Work out the count of lines in the entries below that include "TStr", and write only that count.

(Data excerpts)
=== Begin Enclosure ===

(* ===== verification/Scenarios.v ===== *)
(** * Scenarios: whole programs of the library, run and proved

    Concrete classes and decorator metadata for the [Collaborators]
    interface, the provider lists of the spec's examples and of test.ts,
    and complete runs evaluated as tests: registration with
    [createInjector] or [coreInjectorFactory], then resolution with [get]
    (a result computed at some fuel is the result for every larger fuel,
    [get_fuel_mono]); they are the concrete instances of the findings.  It
    also holds the witnesses of the general theorems: each applies its
    theorem at a concrete heap, with the hypotheses (such as [wf], by its
    decision procedure) discharged by evaluation. *)

From stdpp Require Import base list gmap strings countable.
From Stdlib Require Import ZArith Lia.
From S2P Require Import Prelude Types Store Builders Resolve Invariant Roundtrip Frame Refine.

(** ** The classes and their constructor metadata *)

Definition OtherClass : class_id := 1.
Definition MainClass : class_id := 2.
Definition Demo : class_id := 3.
Definition Demo2 : class_id := 4.
Definition Demo3 : class_id := 5.
Definition SelfUser : class_id := 6.
Definition Missing : class_id := 7.
Definition SparseUser : class_id := 8.

(** The constructor of [Demo] (test.ts:10-18): one parameter,
    [@Optional() @Inject(Demo2) demo2: Demo2], with its decorators in the
    order they are listed; the metadata entries are those of the
    decorators of [Types]. *)
Definition Demo_params : list (nat * list param_decorator) :=
  [(0, [Optional (TClass Demo2); Inject (TClass Demo2) (TClass Demo2)])].

(** The reflection metadata of the scenarios: [Demo] as in test.ts, and
    two classes of the scenarios only, [SelfUser] with
    [@Self() other: OtherClass] and [SparseUser] whose second parameter
    alone is decorated. *)
Definition scenario_params (c : class_id) : list (nat * list param_decorator) :=
  if decide (c = Demo) then Demo_params
  else if decide (c = SelfUser) then [(0, [Self (TClass OtherClass)])]
  else if decide (c = SparseUser) then [(1, [Inject (TClass OtherClass) (TClass OtherClass)])]
  else [].

(** User factory 0 returns [0]; the others return their arguments. *)
Definition scenario_user (f : fn_id) (args : list value) : value :=
  match f with 0 => VNum 0 | _ => VArr args end.

#[export] Instance scenario_collaborators : Collaborators :=
  {| ctor_params := scenario_params; call_user := scenario_user |}.

(** ** Running a program *)

Definition final_state {A} (r : res error state A) (dflt : state) : state :=
  match r with ROk _ s | RErr _ s => s | ROut => dflt end.

Definition class_provider (t : token) (m : bool) (c : class_id) (ds : option (list dependency)) : provider :=
  PObj (mkProviderObj t m None (Some c) None None ds).

Definition value_provider (t : token) (m : bool) (v : value) : provider :=
  PObj (mkProviderObj t m (Some v) None None None None).

(** The spec's end-to-end example (section 8):
    [[OtherClass, {provide: MainClass, useClass: MainClass, deps: [OtherClass]}]]. *)
Definition spec_providers : list provider :=
  [PType OtherClass;
   class_provider (TClass MainClass) false MainClass (Some [DToken (TClass OtherClass)])].

Definition spec_state : state := final_state (createInjector spec_providers None None init_state) init_state.

(** Two [multi] useClass providers for one token. *)
Definition multi_class_providers : list provider :=
  [class_provider (TClass MainClass) true MainClass (Some []);
   class_provider (TClass MainClass) true MainClass (Some [])].

Definition multi_class_state : state :=
  final_state (createInjector multi_class_providers None None init_state) init_state.

(** The spec's multi-binding example: [useValue: A] and [useValue: B], multi. *)
Definition multi_value_providers : list provider :=
  [value_provider (TStr "T") true (VStr "A"); value_provider (TStr "T") true (VStr "B")].

Definition multi_value_state : state :=
  final_state (createInjector multi_value_providers None None init_state) init_state.

(** A falsy [useValue]. *)
Definition zero_state : state :=
  final_state (createInjector [value_provider (TStr "zero") false (VNum 0)] None None init_state) init_state.

(** A parent binding [T] to 1 and a child created afterwards binding [T] to 2. *)
Definition parent_child : DI (nat * nat) :=
  let* p := createInjector [value_provider (TStr "T") false (VNum 1)] None None in
  let* c := createInjector [value_provider (TStr "T") false (VNum 2)] None (Some p) in
  mret (p, c).

Definition parent_child_state : state := final_state (parent_child init_state) init_state.

Definition core_state (providers : list provider) : state :=
  final_state (core_program providers init_state) init_state.

(** [{provide: MainClass, useClass: MainClass, deps: [[new Optional(), Missing]]}]. *)
Definition optional_dep_providers : list provider :=
  [class_provider (TClass MainClass) false MainClass
     (Some [DList 100 [OptionalDef; OpToken (TClass Missing)]])].

(** test.ts: [{provide: Demo, useClass: Demo, multi: true}, {provide: Demo2,
    useClass: Demo2, deps: [[new Optional(), Demo3]]}, Demo3]. *)
Definition test_providers : list provider :=
  [class_provider (TClass Demo) true Demo None;
   class_provider (TClass Demo2) false Demo2 (Some [DList 101 [OptionalDef; OpToken (TClass Demo3)]]);
   PType Demo3].

Definition inj_of (s : state) (i : nat) : injector_rec :=
  default (mkInjector ∅ None None) (st_injs s !! i).

Definition after {A} (r : res error state A) : state := final_state r init_state.

Ltac run_from N :=
  intros; eapply (get_from_fuel N); [lia | vm_compute; reflexivity | discriminate].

=== End Enclosure ===

**Answer area:**
4